**EXERCISE BRIEF:**
Output exactly the lines between the line that contains "- intros e He." and the last line of the material, counting both.
---
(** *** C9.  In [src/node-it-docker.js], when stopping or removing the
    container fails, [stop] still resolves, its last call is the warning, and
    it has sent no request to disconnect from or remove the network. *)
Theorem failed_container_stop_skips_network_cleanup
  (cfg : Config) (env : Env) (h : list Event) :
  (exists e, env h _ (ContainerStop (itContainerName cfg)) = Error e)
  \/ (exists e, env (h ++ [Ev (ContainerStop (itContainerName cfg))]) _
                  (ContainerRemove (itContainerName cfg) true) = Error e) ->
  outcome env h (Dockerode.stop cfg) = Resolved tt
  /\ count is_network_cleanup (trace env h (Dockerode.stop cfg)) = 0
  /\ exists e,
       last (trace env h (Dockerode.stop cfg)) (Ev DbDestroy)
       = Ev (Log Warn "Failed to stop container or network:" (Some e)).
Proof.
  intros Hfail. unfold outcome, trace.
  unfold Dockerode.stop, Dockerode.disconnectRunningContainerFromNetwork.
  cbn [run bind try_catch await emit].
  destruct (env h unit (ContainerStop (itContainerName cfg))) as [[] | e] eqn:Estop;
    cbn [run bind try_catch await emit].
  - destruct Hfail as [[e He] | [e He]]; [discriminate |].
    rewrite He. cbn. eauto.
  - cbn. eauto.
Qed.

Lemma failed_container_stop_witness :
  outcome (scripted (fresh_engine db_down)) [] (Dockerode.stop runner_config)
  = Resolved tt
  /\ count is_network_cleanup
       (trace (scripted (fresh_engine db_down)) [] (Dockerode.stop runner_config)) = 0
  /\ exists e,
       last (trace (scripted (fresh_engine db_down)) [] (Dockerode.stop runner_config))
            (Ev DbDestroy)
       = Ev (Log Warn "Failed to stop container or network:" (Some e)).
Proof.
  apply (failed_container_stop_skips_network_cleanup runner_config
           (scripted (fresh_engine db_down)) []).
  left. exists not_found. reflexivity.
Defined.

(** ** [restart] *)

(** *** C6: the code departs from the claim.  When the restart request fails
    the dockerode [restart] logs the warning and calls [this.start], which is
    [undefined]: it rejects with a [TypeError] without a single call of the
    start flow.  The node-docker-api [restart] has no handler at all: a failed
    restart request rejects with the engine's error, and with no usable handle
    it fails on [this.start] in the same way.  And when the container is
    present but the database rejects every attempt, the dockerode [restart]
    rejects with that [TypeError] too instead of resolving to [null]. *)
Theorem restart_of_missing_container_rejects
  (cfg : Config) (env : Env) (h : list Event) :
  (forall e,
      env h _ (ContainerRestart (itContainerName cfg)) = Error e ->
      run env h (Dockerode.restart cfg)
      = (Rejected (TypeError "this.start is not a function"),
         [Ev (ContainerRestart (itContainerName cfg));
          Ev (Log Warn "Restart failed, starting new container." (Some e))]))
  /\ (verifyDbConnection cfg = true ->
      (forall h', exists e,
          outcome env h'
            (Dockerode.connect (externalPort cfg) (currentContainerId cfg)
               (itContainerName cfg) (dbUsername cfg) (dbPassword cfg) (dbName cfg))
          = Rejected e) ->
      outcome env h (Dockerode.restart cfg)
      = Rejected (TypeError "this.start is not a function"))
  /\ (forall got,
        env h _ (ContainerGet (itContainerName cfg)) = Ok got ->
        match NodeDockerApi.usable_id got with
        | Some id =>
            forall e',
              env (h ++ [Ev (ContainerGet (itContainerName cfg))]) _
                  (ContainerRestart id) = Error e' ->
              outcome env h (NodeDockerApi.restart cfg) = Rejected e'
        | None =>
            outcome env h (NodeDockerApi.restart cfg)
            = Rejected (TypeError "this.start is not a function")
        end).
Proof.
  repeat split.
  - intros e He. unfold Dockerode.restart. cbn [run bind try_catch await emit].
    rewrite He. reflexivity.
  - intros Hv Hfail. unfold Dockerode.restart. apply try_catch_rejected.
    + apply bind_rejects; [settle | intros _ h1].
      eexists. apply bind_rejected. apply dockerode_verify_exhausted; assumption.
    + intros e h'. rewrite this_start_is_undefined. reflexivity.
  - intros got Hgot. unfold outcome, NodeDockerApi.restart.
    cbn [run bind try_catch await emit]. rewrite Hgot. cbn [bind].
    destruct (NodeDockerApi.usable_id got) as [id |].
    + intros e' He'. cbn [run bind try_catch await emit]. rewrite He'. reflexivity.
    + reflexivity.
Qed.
---
**OUTPUT OF THE EXERCISE:**
  - intros e He. unfold Dockerode.restart. cbn [run bind try_catch await emit].
    rewrite He. reflexivity.
  - intros Hv Hfail. unfold Dockerode.restart. apply try_catch_rejected.
    + apply bind_rejects; [settle | intros _ h1].
      eexists. apply bind_rejected. apply dockerode_verify_exhausted; assumption.
    + intros e h'. rewrite this_start_is_undefined. reflexivity.
  - intros got Hgot. unfold outcome, NodeDockerApi.restart.
    cbn [run bind try_catch await emit]. rewrite Hgot. cbn [bind].
    destruct (NodeDockerApi.usable_id got) as [id |].
    + intros e' He'. cbn [run bind try_catch await emit]. rewrite He'. reflexivity.
    + reflexivity.
Qed.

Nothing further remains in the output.